Calmi tutti, Pino non è morto.
O meglio, non lo fanno morire in pace i suoi colleghi. Che nella notte, sopraffatti dal dolore immenso per la perdita di un amico, hanno trovato il tempo di popolare le loro pagine social di messaggi di cordoglio. Rigorosamente pubblici e spiattellati tra le prime Ansa della mattina. La lista di cantanti dalla lacrima social è infinita.
Mi dispiace per Pino. Ci sono cresciuto con le sue canzoni. Da napoletano, era un orgoglio. Aveva sapientemente mescolato Jazz e cantautorato napoletano. Aveva portato la nostra canzone ad un livello superiore, roba che oggi ascoltiamo Fedez, e voglio morire all’istante.
Dettaglio elettrizzante. Essendo Daniele morto di notte, dall’ora in cui postano i cantanti scopriamo a che ora si svegliano le star. Osserviamo, per esempio, che la Mannoia si sveglia prima di tutti. Forse non c’erano talent dove fare marchette ed è andata a dormire presto.

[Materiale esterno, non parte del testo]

(** X20.  The sender is never stuck: from wherever a run has brought it,
    short of having returned, the follower and the scheduler can let it
    finish, and it then has sent the frame of every sequence of the
    request's half-open interval. *)
Theorem runCatchup_never_stuck sreq evs st :
  0 <= rq_FirstSeq sreq -> rq_LastSeq sreq < 2 ^ 64 ->
  Forall nonnegAck evs ->
  run store (start true sreq) evs = Some st ->
  at_ st = AtSelect \/ at_ st = InBatch ->
  exists evs' st',
    Forall nonnegAck evs'
    /\ run store st evs' = Some st'
    /\ at_ st' = Returned Done
    /\ sent st' = map (frameFor store)
                      (interval (rq_FirstSeq sreq) (rq_LastSeq sreq)).
Proof.
  intros Hfirst Hlast Hacks Hrun Hat.
  pose proof (inv_run store _ _ evs _ st Hfirst Hlast
                (inv_start store true sreq) Hrun) as Hinv.
  assert (- 2 ^ 63 <= out st < 2 ^ 63) as Hrange
    by (apply (run_out_in_range evs (start true sreq) st); [simpl; lia | exact Hrun]).
  assert (exists evs' st',
            Forall nonnegAck evs' /\ run store st evs' = Some st'
            /\ at_ st' = Returned Done) as (evs' & st' & Hacks' & Hrun' & Hdone).
  { destruct Hinv as [Hl Hs _ _]. destruct Hat as [Hat|Hat].
    - destruct (Z.leb_spec (last st) (seq st)) as [Hle|Hgt].
      + exists [Ack 0; NextBatch]. eexists. split; [|split].
        * repeat constructor. simpl. lia.
        * simpl. unfold step. rewrite Hat. simpl.
          replace (last st <=? seq st) with true by (symmetry; apply Z.leb_le; lia).
          reflexivity.
        * reflexivity.
      + set (st1 := mkSender (seq st) (last st) (int64 (out st - 0)) (nextBatchC st)
                             (sent st) InBatch).
        destruct (batch_can_complete store _ st1 eq_refl eq_refl
                    ltac:(simpl; lia) ltac:(simpl; lia)
                    ltac:(apply int64_in_range))
          as (evs1 & st' & Hacks1 & Hrun1 & Hdone).
        exists (Ack 0 :: NextBatch :: evs1), st'. split; [|split; [|assumption]].
        * constructor; [simpl; lia|]. constructor; [exact I | assumption].
        * change (run store st (Ack 0 :: NextBatch :: evs1))
            with (match step store st (Ack 0) with
                  | Some st2 =>
                      match step store st2 NextBatch with
                      | Some st3 => run store st3 evs1
                      | None => None
                      end
                  | None => None
                  end).
          assert (step store st (Ack 0)
                  = Some (mkSender (seq st) (last st) (int64 (out st - 0))
                            (Datatypes.S (nextBatchC st)) (sent st) AtSelect)) as ->
            by (unfold step; now rewrite Hat).
          assert (step store
                    (mkSender (seq st) (last st) (int64 (out st - 0))
                       (Datatypes.S (nextBatchC st)) (sent st) AtSelect) NextBatch
                  = Some st1) as ->; [|exact Hrun1].
          unfold step. simpl.
          now replace (last st <=? seq st) with false
            by (symmetry; apply Z.leb_gt; lia).
    - apply (batch_can_complete store _ st Hat eq_refl); lia. }
  exists evs', st'. split; [assumption|]. split; [assumption|]. split; [assumption|].
  assert (run store (start true sreq) (evs ++ evs') = Some st') as Hall
    by (rewrite run_app, Hrun; exact Hrun').
  destruct (inv_run store _ _ (evs ++ evs') _ st' Hfirst Hlast
              (inv_start store true sreq) Hall) as [_ Hs Hsent Hd].
  specialize (Hd Hdone). rewrite Hsent.
  destruct (Z.le_gt_cases (rq_FirstSeq sreq) (rq_LastSeq sreq)).
  - now replace (seq st') with (rq_LastSeq sreq) by lia.
  - replace (seq st') with (rq_FirstSeq sreq) by lia. unfold interval.
    now replace (Z.to_nat (rq_LastSeq sreq - rq_FirstSeq sreq))
      with (Z.to_nat (rq_FirstSeq sreq - rq_FirstSeq sreq)) by lia.
Qed.

End SenderMore.

Lemma runCatchup_accounts_witness :
  let st := mkSender 4 4 (29 + 29 - 29) 0 [frameFor store4 2; frameFor store4 3]
                     (Returned Done) in
  out st = int64 (sentBytes (sent st) - 29)
  /\ (- 2 ^ 63 <= sentBytes (sent st) - 29 < 2 ^ 63 ->
      out st = sentBytes (sent st) - 29)
  /\ (nextBatchC st + 2 = 1 + 1)%nat.
Proof.
  apply (runCatchup_accounts store4 true (mkSyncRequest 2 4)
           [NextBatch; Iterate; Iterate; Iterate; Ack 29; NextBatch]).
  exact catchup_two_messages.
Defined.

Lemma catchup_stops_one_short_witness :
  let st := mkSender 4 4 (29 + 29 - 29) 0 [frameFor store4 2; frameFor store4 3]
                     (Returned Done) in
  len (sent st) < 4 - 1
  /\ (forall m, m ∈ sent st -> exists s, 1 < s < 4 /\ m = frameFor store4 s)
  /\ (at_ st = Returned Done ->
      sent st = map (frameFor store4) (interval (1 + 1) 4)
      /\ len (sent st) = 4 - 1 - 1).
Proof.
  apply (catchup_stops_one_short store4 (mkState 1 1 []) (mkState 1 4 [])
           (mkSyncRequest 2 4) true
           [NextBatch; Iterate; Iterate; Iterate; Ack 29; NextBatch]).
  - unfold in_range. simpl. lia.
  - unfold in_range. simpl. lia.
  - reflexivity.
  - repeat constructor. simpl. lia.
  - exact catchup_two_messages.
Defined.

Lemma runCatchup_never_stuck_witness :
  exists evs' st',
    Forall nonnegAck evs'
    /\ run store4 (mkSender 3 4 29 0 [frameFor store4 2] InBatch) evs' = Some st'
    /\ at_ st' = Returned Done
    /\ sent st' = map (frameFor store4) (interval 2 4).
Proof.
  apply (runCatchup_never_stuck store4 (mkSyncRequest 2 4) [NextBatch; Iterate]).
  - simpl. lia.
  - simpl. lia.
  - repeat constructor.
  - vm_compute. reflexivity.
  - right. reflexivity.
Defined.

End CatchupFacts.

(** * Updates: the replicated consumer updates *)

Module Updates.

Local Open Scope list_scope.

(** [binary.Uvarint] of the Go library ([encoding/binary], go 1.15 as the
    module file asks for): the value and the number of bytes read; [n = 0]
    says the buffer ended inside the number, [n < 0] that the number
    overflows 64 bits, with [-n] the bytes read.  [i] counts the bytes
    read so far, [x] is the value so far and [s] the next shift. *)
Fixpoint Uvarint_from (buf : list byte) (i x s : Z) : Z * Z :=
  match buf with
  | [] => (0, 0)
  | b :: buf =>
      let b := byte.unsigned b in
      if b <? 128 then
        if (9 <? i) || ((i =? 9) && (1 <? b)) then (0, - (i + 1)) (* overflow *)
        else (Z.lor x (uint64 (Z.shiftl b s)), i + 1)
      else Uvarint_from buf (i + 1) (Z.lor x (uint64 (Z.shiftl (Z.land b 127) s)))
                        (s + 7)
  end.

Definition Uvarint (buf : list byte) : Z * Z := Uvarint_from buf 0 0 0.

(** [binary.Varint]: the zig-zag reading of [Uvarint]; "ok to continue in
    presence of error". *)
Definition Varint (buf : list byte) : Z * Z :=
  let (ux, n) := Uvarint buf in
  let x := int64 (Z.shiftr ux 1) in
  (if Z.testbit ux 0 then int64 (Z.lnot x) else x, n).

Inductive error := errBadAckUpdate | errBadDeliveredUpdate.

Inductive result (A : Type) := Ok (a : A) | Err (e : error).
Arguments Ok {A} a.
Arguments Err {A} e.

Definition decodeAckUpdate (buf : list byte) : result (Z * Z) :=
  let bi := 0 in
  let (dseq, n) := Uvarint buf in
  if n <? 0 then Err errBadAckUpdate
  else
    let bi := bi + n in
    let (sseq, n) := Uvarint (slice_from bi buf) in
    if n <? 0 then Err errBadAckUpdate
    else Ok (dseq, sseq).

Definition decodeDeliveredUpdate (buf : list byte) : result (Z * Z * Z * Z) :=
  let bi := 0 in
  let (dseq, n) := Uvarint buf in
  if n <? 0 then Err errBadDeliveredUpdate
  else
    let bi := bi + n in
    let (sseq, n) := Uvarint (slice_from bi buf) in
    if n <? 0 then Err errBadDeliveredUpdate
    else
      let bi := bi + n in
      let (dc, n) := Uvarint (slice_from bi buf) in
      if n <? 0 then Err errBadDeliveredUpdate
      else
        let bi := bi + n in
        let (ts, n) := Varint (slice_from bi buf) in
        if n <? 0 then Err errBadDeliveredUpdate
        else Ok (dseq, sseq, dc, ts).

(** The byte says another one follows. *)
Definition continues (b : byte) : Prop := 128 <= byte.unsigned b.

Example ack_update_read :
  decodeAckUpdate [Byte.xac; Byte.x02; Byte.x07] = Ok (300, 7).
Proof. reflexivity. Qed.

Example ack_update_overflow :
  decodeAckUpdate (repeat Byte.xff 10 ++ [Byte.x01]) = Err errBadAckUpdate.
Proof. reflexivity. Qed.

(** ** Short buffers *)

Lemma Uvarint_from_short buf : forall i x s,
  0 <= i -> i + len buf <= 9 ->
  0 <= snd (Uvarint_from buf i x s) <= i + len buf.
Proof.
  induction buf as [|b buf IH]; intros i x s Hi Hlen; simpl.
  - unfold len in *. simpl in *. lia.
  - assert (len (b :: buf) = 1 + len buf) as Hcons
      by (unfold len; simpl length; lia).
    pose proof (Wire.len_nonneg buf).
    destruct (Z.ltb_spec (byte.unsigned b) 128).
    + replace (9 <? i) with false by (symmetry; apply Z.ltb_ge; lia).
      replace (i =? 9) with false by (symmetry; apply Z.eqb_neq; lia).
      simpl. lia.
    + specialize (IH (i + 1) (Z.lor x (uint64 (Z.shiftl (Z.land (byte.unsigned b) 127) s)))
                     (s + 7) ltac:(lia) ltac:(lia)).
      lia.
Qed.

Lemma Uvarint_short buf :
  len buf <= 9 -> 0 <= snd (Uvarint buf) <= len buf.
Proof. intros Hlen. apply (Uvarint_from_short buf 0 0 0); lia. Qed.

Lemma Uvarint_from_cut buf : forall i x s,
  Forall continues buf -> Uvarint_from buf i x s = (0, 0).
Proof.
  induction buf as [|b buf IH]; intros i x s Hall; simpl; [reflexivity|].
  apply Forall_cons in Hall as [Hb Hall]. unfold continues in Hb.
  replace (byte.unsigned b <? 128) with false by (symmetry; apply Z.ltb_ge; lia).
  now apply IH.
Qed.

Lemma len_slice_from_le {A} (b : list A) n : len (slice_from n b) <= len b.
Proof. unfold len, slice_from. rewrite length_drop. lia. Qed.

Lemma Varint_n buf : snd (Varint buf) = snd (Uvarint buf).
Proof. unfold Varint. now destruct (Uvarint buf). Qed.

(** X21.  The update decoders never refuse a short buffer: every buffer of
    at most nine bytes, the empty one included, is accepted by
    [decodeAckUpdate] and by [decodeDeliveredUpdate], because a number cut
    off by the end of the buffer reads as [0] with [n = 0] and only
    [n < 0] is checked.  A buffer that ends inside its first number
    decodes to an update of all zeros. *)
Theorem decode_updates_accept_short buf :
  len buf <= 9 ->
  (exists dseq sseq, decodeAckUpdate buf = Ok (dseq, sseq))
  /\ (exists dseq sseq dc ts, decodeDeliveredUpdate buf = Ok (dseq, sseq, dc, ts))
  /\ (Forall continues buf ->
      decodeAckUpdate buf = Ok (0, 0)
      /\ decodeDeliveredUpdate buf = Ok (0, 0, 0, 0)).
Proof.
  intros Hlen.
  assert (forall bi, 0 <= snd (Uvarint (slice_from bi buf))) as Hn.
  { intros bi. apply Uvarint_short.
    pose proof (len_slice_from_le buf bi). lia. }
  assert (forall bi, (snd (Uvarint (slice_from bi buf)) <? 0) = false) as Hok
    by (intros bi; apply Z.ltb_ge, Hn).
  assert ((snd (Uvarint buf) <? 0) = false) as Hok0 by apply (Hok 0).
  split; [|split].
  - unfold decodeAckUpdate.
    destruct (Uvarint buf) as [dseq n] eqn:H1. simpl in Hok0. rewrite Hok0.
    specialize (Hok (0 + n)).
    destruct (Uvarint (slice_from (0 + n) buf)) as [sseq n2]. simpl in Hok. rewrite Hok.
    eauto.
  - unfold decodeDeliveredUpdate.
    destruct (Uvarint buf) as [dseq n] eqn:H1. simpl in Hok0. rewrite Hok0.
    pose proof (Hok (0 + n)) as Hok1.
    destruct (Uvarint (slice_from (0 + n) buf)) as [sseq n2]. simpl in Hok1.
    rewrite Hok1.
    pose proof (Hok (0 + n + n2)) as Hok2.
    destruct (Uvarint (slice_from (0 + n + n2) buf)) as [dc n3]. simpl in Hok2.
    rewrite Hok2.
    pose proof (Hok (0 + n + n2 + n3)) as Hok3.
    rewrite <- Varint_n in Hok3.
    destruct (Varint (slice_from (0 + n + n2 + n3) buf)) as [ts n4]. simpl in Hok3.
    rewrite Hok3. eauto.
  - intros Hcut. unfold decodeAckUpdate, decodeDeliveredUpdate, Varint, Uvarint.
    do 3 (rewrite (Uvarint_from_cut buf 0 0 0 Hcut);
          change (0 <? 0) with false; cbv iota;
          change (slice_from (0 + 0) buf) with buf;
          change (slice_from (0 + 0 + 0) buf) with buf;
          change (slice_from (0 + 0 + 0 + 0) buf) with buf).
    rewrite (Uvarint_from_cut buf 0 0 0 Hcut).
    split; reflexivity.
Qed.

Lemma decode_updates_accept_short_witness :
  (exists dseq sseq, decodeAckUpdate [Byte.x05; Byte.x80] = Ok (dseq, sseq))
  /\ (exists dseq sseq dc ts,
        decodeDeliveredUpdate [Byte.x05; Byte.x80] = Ok (dseq, sseq, dc, ts))
  /\ decodeAckUpdate [Byte.x05; Byte.x80] = Ok (5, 0)
  /\ decodeDeliveredUpdate [Byte.x05; Byte.x80] = Ok (5, 0, 0, 0).
Proof.
  destruct (decode_updates_accept_short [Byte.x05; Byte.x80]) as (Hack & Hdel & _).
  - unfold len. simpl. lia.
  - split; [exact Hack|]. split; [exact Hdel|]. split; reflexivity.
Defined.

End Updates.

(** * Leadership: answering the create request *)

Module Leadership.

Local Open Scope list_scope.

(** The create response a new leader sends: [resp.Error = jsError(err)],
    or the info of what was created. *)
Inductive createResponse := CreateFailed (e : string) | Created.

(** What the leader-change handlers read and write: the leader flag of the
    stream or consumer ([setLeader]), the runtime fields [responded] and
    [err] of its assignment, and the responses sent to the assignment's
    reply subject. *)
Record replica := mkReplica {
  leader : bool;
  responded : bool;
  err : option string;
  responses : list createResponse
}.

Definition createResponseFor (err : option string) : createResponse :=
  match err with
  | Some e => CreateFailed e
  | None => Created
  end.
(** * Campus access control and attendance admission of the EAS backend

    A shallow embedding of the Django models and middleware in
    [apps/accounts/models.py], [apps/campus/models.py],
    [apps/campus/managers.py], [apps/shared/middleware.py],
    [apps/events/models.py] and [apps/attendance/models.py].

    Modelling conventions:
    - primary keys of [Campus] and [User] (Django AutoField) are [Z];
      the [Event] primary key is a UUID, kept as its text form;
    - a [DateTimeField] value is a [Z] count of minutes; a [DateField]
      value is a day number and a [TimeField] value the minutes since
      midnight, so [datetime.combine d t] is [d * 1440 + t];
      [timezone.make_aware] is taken as the identity (UTC);
    - a database table is a list of rows in insertion order;
    - Python truthiness is written out where the code relies on it
      (an empty list, [None], the integer [0], the empty string). *)

From Stdlib Require Import ZArith NArith List Bool String Ascii Lia Permutation.
Import ListNotations.
Open Scope Z_scope.

(* ------------------------------------------------------------------ *)
(** ** Campus and user (apps/campus/models.py, apps/accounts/models.py) *)

Record Campus := mkCampus {
  campus_pk : Z;
  campus_is_active : bool
}.

Record CampusConfiguration := mkCampusConfiguration {
  cfg_campus_id : Z;
  qr_code_expiry_hours : N;
  attendance_window_minutes : N;
  gps_radius_meters : N
}.

(** [User.ROLE_CHOICES]. *)
Inductive Role := Student | Organizer | CampusAdmin | SuperAdmin.

Definition role_eqb (r1 r2 : Role) : bool :=
  match r1, r2 with
  | Student, Student | Organizer, Organizer
  | CampusAdmin, CampusAdmin | SuperAdmin, SuperAdmin => true
  | _, _ => false
  end.
(** X20 at three bytes written from 0x0801 on. *)
Lemma save_file_round_trip_witness :
  (0 <= 16 <= 30
   ∧ bufsize (out booted) = 2 ^ 16
   ∧ Z.of_nat (length (buffer (out booted))) = bufsize (out booted)
   ∧ 0 <= 0x0801
   ∧ 0x0801 + 3 <= bufsize (out booted))
  ∧ ∃ s,
      (Output_passinit;; vcpu_set_pc 0x0801 0;; Output_bytes [0x101; 2; 3])
        booted = Done tt s
      ∧ lowest_written (out s) = 0x0801
      ∧ highest_written (out s) = 0x0803
      ∧ Output_save_file s = Some [1; 2; 3].
Proof.
  assert (output_format booted = OUTPUT_FORMAT_UNSPECIFIED) as Hf
    by (vm_compute; reflexivity).
  split; [evaluated |].
  destruct (save_file_round_trip 0x0801 0 [0x101; 2; 3] booted 16)
    as (s & E & Hlo & Hhi & Hplain & _); [evaluated.. |].
  exists s. split; [exact E |]. split; [exact Hlo |]. split; [exact Hhi |].
  apply Hplain. right. exact Hf.
Defined.

(** X21 at the two bytes of data of [gap], forty bytes of the fill value
    0xff between them. *)
Lemma hex_fill_keeps_data_witness :
  (fill_value (gap 0xff) ≠ 0
   ∧ 0 <= 0 < 42 ∧ 42 <= INT_MAX
   ∧ load (42 - 1) (buffer (gap 0xff)) ≠ fill_value (gap 0xff))
  ∧ (∃ calls,
       outputHex_calls 0 42 (gap 0xff) = Some calls
       ∧ 0 ∈ covered calls ∧ 41 ∈ covered calls
       ∧ Forall (λ c, 0 <= c.2 <= 64) calls)
  ∧ outputHex 0 42 (gap 0xff)
    = Some (":0100000001fe" +:+ newline
            +:+ ":0100290002d4" +:+ newline
            +:+ ":00000001ff").
Proof.
  split; [evaluated |].
  destruct (hex_fill_keeps_data 0 42 (gap 0xff))
    as (calls & E & Ht & Hcov & _ & Hall); [evaluated.. |].
  split.
  - exists calls. split; [exact E |].
    split; [apply Hcov; evaluated |].
    split; [apply Hcov; evaluated | exact Hall].
  - assert (outputHex_calls 0 42 (gap 0xff) = Some [(0, 1); (41, 1)]) as E'
      by (vm_compute; reflexivity).
    rewrite E' in E. injection E as <-. rewrite Ht.
    vm_compute. reflexivity.
Defined.

(** X22 at a statement of three bytes at 0x1000. *)
Lemma statement_size_counts_witness :
  (bounded 16 (out at_1000)
   ∧ write_idx (out at_1000) + 3 <= bufsize (out at_1000))
  ∧ ∃ s1 s2 s3,
      vcpu_end_statement at_1000 = Done tt s1
      ∧ Output_bytes [1; 2; 3] s1 = Done tt s2
      ∧ vcpu_get_statement_size s2 = Done 3 s2
      ∧ vcpu_end_statement s2 = Done tt s3
      ∧ vcpu_get_statement_size s3 = Done 0 s3
      ∧ val_intval (pc (CPU_state s3)) = 0x1003.
Proof.
  split; [evaluated |].
  destruct (statement_size_counts [1; 2; 3] at_1000 16)
    as (s1 & s2 & s3 & E1 & E2 & Hn & _ & E3 & H0 & Hv & _); [evaluated.. |].
  assert (s1 = final (vcpu_end_statement at_1000)) as Hs1 by (by rewrite E1).
  exists s1, s2, s3.
  repeat apply conj; [exact E1 | exact E2 | exact Hn | exact E3 | exact H0 |].
  rewrite Hv, Hs1. vm_compute. reflexivity.
Defined.

(** X23 at the mask 0x80 and the byte 0x41. *)
Lemma xor_mask_applies_witness :
  (0 <= 0x80 < 256 ∧ 0 <= 0x41 < 256
   ∧ 0 <= write_idx (out at_1000) <= segment_max (out at_1000)
   ∧ write_idx (out at_1000) < Z.of_nat (length (buffer (out at_1000))))
  ∧ ∃ s1 s2,
      output_set_xor 0x80 at_1000 = Done tt s1
      ∧ output_get_xor s1 = Done 0x80 s1
      ∧ real_output 0x41 s1 = Done tt s2
      ∧ load (write_idx (out at_1000)) (buffer (out s2)) = 0xc1.
Proof.
  split; [evaluated |].
  destruct (xor_mask_applies 0x80 0x41 at_1000)
    as (s1 & s2 & E1 & Eg & E2 & Hl & _); [evaluated.. |].
  exists s1, s2. repeat apply conj; [exact E1 | exact Eg | exact E2 | exact Hl].
Defined.

(** X24 at a statement of twelve bytes at 0x1000: the nine bytes of the
    line are the first nine. *)
Lemma report_keeps_first_bytes_witness :
  (0 < REPORT_BINBUFSIZE < 2 ^ 31
   ∧ report_fd (report reporting) = true
   ∧ bin_used (report reporting) = 0
   ∧ REPORT_BINBUFSIZE <= Z.of_nat (length (bin_buf (report reporting)))
   ∧ 0 <= write_idx (out reporting)
   ∧ write_idx (out reporting) + 12 <= bufsize (out reporting)
   ∧ bufsize (out reporting) <= 2 ^ 30)
  ∧ ∃ s',
      Output_bytes [1; 2; 3; 4; 5; 6; 7; 8; 9; 10; 11; 12] reporting
      = Done tt s'
      ∧ bin_used (report s') = 9
      ∧ bin_address (report s') = 0x1000
      ∧ load 8 (bin_buf (report s')) = 9.
Proof.
  split; [evaluated |].
  destruct (report_keeps_first_bytes
              [1; 2; 3; 4; 5; 6; 7; 8; 9; 10; 11; 12] reporting)
    as (s' & E & Hu & _ & Ha & Hl); [evaluated.. |].
  exists s'. split; [exact E |]. split; [exact Hu |].
  split; [rewrite Ha by discriminate; vm_compute; reflexivity |].
  rewrite (Hl 8 9); [reflexivity | evaluated | reflexivity].
Defined.

End concrete.
(** X18.  After an accepted DELETE /menu/delete/<k>, a GET /menu whose query
    succeeds lists no object with id [k] and still lists every other
    row. *)
Theorem delete_then_list (E E' : env) (k : Z) (old : MenuItem.t) (d : database) :
  menu_item d !! k = Some old →
  commit_fault E = None →
  query_fault E' = None →
  ∃ d1 items,
    serve (delete_menu_item E k) d
      = (Ok (message_body "Menu item deleted successfully", 200), d1)
    ∧ serve (get_menu_items E') d1 = (Ok (PList items, 200), d1)
    ∧ (∀ obj, obj ∈ items → dict_id obj ≠ Some k)
    ∧ (∀ id item, id ≠ k → menu_item d !! id = Some item →
                  menu_item_dict (id, item) ∈ items).
Proof.
  intros Hrow HE HE'.
  eexists (mkDatabase _ _ _ _), _. split; [by exec|].
  split; [unfold serve; by rewrite get_menu_items_run|]. cbn [db menu_item]. split.
  - intros obj ([id item] & -> & Hin%elem_of_map_to_list)%list_elem_of_fmap.
    cbn. intros [= ->]. by rewrite lookup_delete_eq in Hin.
  - intros id item Hne Hid. apply list_elem_of_fmap. exists (id, item).
    split; [done|]. apply elem_of_map_to_list. by rewrite lookup_delete_ne.
Qed.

Mie cari, non riuscirò mai ad abituarmi alla falsità con cui si vive il dolore ai giorni nostri. Il dolore è una cosa privata, il primo istinto non è condividerlo, ma tenerlo per sé. Per rispettare il defunto, per rispettare se stessi. Poi viene la condivisione, il funerale serve a questo e non per scroccare il buffet. Ma ormai siamo nell’epoca del lutto al tempo di un click.
Ognuno vive il dolore a modo suo. E chiedo scusa se dubito di chi lo trasforma subito in tweet. Il dolore cinguettato a me pare solo egocentrismo mascherato o un’abile quanto spietata mossa di marketing.
“Je so’ pazzo, je so’ pazzo e vogl’essere chi vogl’io ascite fore d’a casa mia”. Caro Pino, oggi non usciranno facilmente i vari mercanti del pianto.